An exact reproduction of every record is required.

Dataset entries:
——

(** [number [exponent]] as a decimal mantissa and exponent. *)
Definition floatnumber (s : string) : option (Z * Z) :=
  let '(ip, r) := digitpart s in
  let '(fp, r1, dotted) :=
    match r with
    | String c r0 =>
        if Ascii.eqb c "." then let '(fp, r1) := digitpart r0 in (fp, r1, true)
        else ([], r, false)
    | EmptyString => ([], r, false)
    end in
  match ip, fp with
  | [], [] => None
  | _, _ =>
      match exponent r1 with
      | Some e => Some (digits_value (ip ++ fp), e - Z.of_nat (length fp))
      | None => None
      end
  end.

(** [float(s)] for a [str]; [None] is [ValueError]. *)
Definition of_str (s : string) : option float :=
  let '(neg, body) := sign_of (PyStr.strip_by is_blank s) in
  let low := PyStr.lower body in
  if String.eqb low "inf" || String.eqb low "infinity" then Some (S754_infinity neg)
  else if String.eqb low "nan" then Some S754_nan
  else match floatnumber body with
       | Some (Zpos m, e) => Some (of_decimal neg m e)
       | Some (_, _) => Some (S754_zero neg)
       | None => None
       end.

(** *** Formatting: [format(x, ".3f")] *)

(** Thousandths nearest to [m * 2^e], ties to even. *)
Definition round_milli (m : positive) (e : Z) : Z :=
  match e with
  | Zneg k =>
      let n := Zpos m * 1000 in
      let d := 2 ^ Zpos k in
      let q := n / d in
      let r := n mod d in
      match 2 * r ?= d with
      | Lt => q
      | Gt => q + 1
      | Eq => if Z.even q then q else q + 1
      end
  | _ => Zpos m * 2 ^ e * 1000
  end.

Definition pad3 (n : N) : string :=
  let s := PyStr.of_N n in
  if (n <? 10)%N then "00" +:+ s else if (n <? 100)%N then "0" +:+ s else s.

Definition fixed3 (neg : bool) (milli : Z) : string :=
  (if neg then "-" else "")
  +:+ PyStr.of_N (Z.to_N (milli / 1000)) +:+ "."
  +:+ pad3 (Z.to_N (milli mod 1000)).

Definition format_3f (x : float) : string :=
  match x with
  | S754_zero s => fixed3 s 0
  | S754_infinity s => if s then "-inf" else "inf"
  | S754_nan => "nan"
  | S754_finite s m e => fixed3 s (round_milli m e)
  end.

End PyFloat.



(** ** Values read from and written to JSON *)

#[local] Set Warnings "-register-all".

(** The Python objects [json.load] builds and [json.dump] accepts.  A
    [dict] keeps its entries in insertion order, keys being unique. *)
Inductive pyval :=
| PNone
| PBool (b : bool)
| PInt (n : Z)
| PFloat (f : PyFloat.float)
| PStr (s : string)
| PList (l : list pyval)
| PDict (d : list (string * pyval)).

Inductive exn :=
| ValueError | TypeError | AttributeError | OverflowError | OSError
| IndexError.

(** A computation that returns or raises. *)
Inductive result (A : Type) :=
| Ok (a : A)
| Err (e : exn).
Arguments Ok {A} a.
Arguments Err {A} e.

#[global] Instance result_ret : MRet result := fun A a => Ok a.
#[global] Instance result_bind : MBind result := fun A B k r =>
  match r with Ok a => k a | Err e => Err e end.

Module Py.

(** [bool(v)]. *)
Definition truthy (v : pyval) : bool :=
  match v with
  | PNone => false
  | PBool b => b
  | PInt n => negb (n =? 0)
  | PFloat f => PyFloat.nonzero f
  | PStr s => PyStr.nonempty s
  | PList l => match l with [] => false | _ => true end
  | PDict d => match d with [] => false | _ => true end
  end.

——

▸ **The answer**:
(** [number [exponent]] as a decimal mantissa and exponent. *)
Definition floatnumber (s : string) : option (Z * Z) :=
  let '(ip, r) := digitpart s in
  let '(fp, r1, dotted) :=
    match r with
    | String c r0 =>
        if Ascii.eqb c "." then let '(fp, r1) := digitpart r0 in (fp, r1, true)
        else ([], r, false)
    | EmptyString => ([], r, false)
    end in
  match ip, fp with
  | [], [] => None
  | _, _ =>
      match exponent r1 with
      | Some e => Some (digits_value (ip ++ fp), e - Z.of_nat (length fp))
      | None => None
      end
  end.

(** [float(s)] for a [str]; [None] is [ValueError]. *)
Definition of_str (s : string) : option float :=
  let '(neg, body) := sign_of (PyStr.strip_by is_blank s) in
  let low := PyStr.lower body in
  if String.eqb low "inf" || String.eqb low "infinity" then Some (S754_infinity neg)
  else if String.eqb low "nan" then Some S754_nan
  else match floatnumber body with
       | Some (Zpos m, e) => Some (of_decimal neg m e)
       | Some (_, _) => Some (S754_zero neg)
       | None => None
       end.

(** *** Formatting: [format(x, ".3f")] *)

(** Thousandths nearest to [m * 2^e], ties to even. *)
Definition round_milli (m : positive) (e : Z) : Z :=
  match e with
  | Zneg k =>
      let n := Zpos m * 1000 in
      let d := 2 ^ Zpos k in
      let q := n / d in
      let r := n mod d in
      match 2 * r ?= d with
      | Lt => q
      | Gt => q + 1
      | Eq => if Z.even q then q else q + 1
      end
  | _ => Zpos m * 2 ^ e * 1000
  end.

Definition pad3 (n : N) : string :=
  let s := PyStr.of_N n in
  if (n <? 10)%N then "00" +:+ s else if (n <? 100)%N then "0" +:+ s else s.

Definition fixed3 (neg : bool) (milli : Z) : string :=
  (if neg then "-" else "")
  +:+ PyStr.of_N (Z.to_N (milli / 1000)) +:+ "."
  +:+ pad3 (Z.to_N (milli mod 1000)).

Definition format_3f (x : float) : string :=
  match x with
  | S754_zero s => fixed3 s 0
  | S754_infinity s => if s then "-inf" else "inf"
  | S754_nan => "nan"
  | S754_finite s m e => fixed3 s (round_milli m e)
  end.

End PyFloat.



(** ** Values read from and written to JSON *)

#[local] Set Warnings "-register-all".

(** The Python objects [json.load] builds and [json.dump] accepts.  A
    [dict] keeps its entries in insertion order, keys being unique. *)
Inductive pyval :=
| PNone
| PBool (b : bool)
| PInt (n : Z)
| PFloat (f : PyFloat.float)
| PStr (s : string)
| PList (l : list pyval)
| PDict (d : list (string * pyval)).

Inductive exn :=
| ValueError | TypeError | AttributeError | OverflowError | OSError
| IndexError.

(** A computation that returns or raises. *)
Inductive result (A : Type) :=
| Ok (a : A)
| Err (e : exn).
Arguments Ok {A} a.
Arguments Err {A} e.

#[global] Instance result_ret : MRet result := fun A a => Ok a.
#[global] Instance result_bind : MBind result := fun A B k r =>
  match r with Ok a => k a | Err e => Err e end.

Module Py.

(** [bool(v)]. *)
Definition truthy (v : pyval) : bool :=
  match v with
  | PNone => false
  | PBool b => b
  | PInt n => negb (n =? 0)
  | PFloat f => PyFloat.nonzero f
  | PStr s => PyStr.nonempty s
  | PList l => match l with [] => false | _ => true end
  | PDict d => match d with [] => false | _ => true end
  end.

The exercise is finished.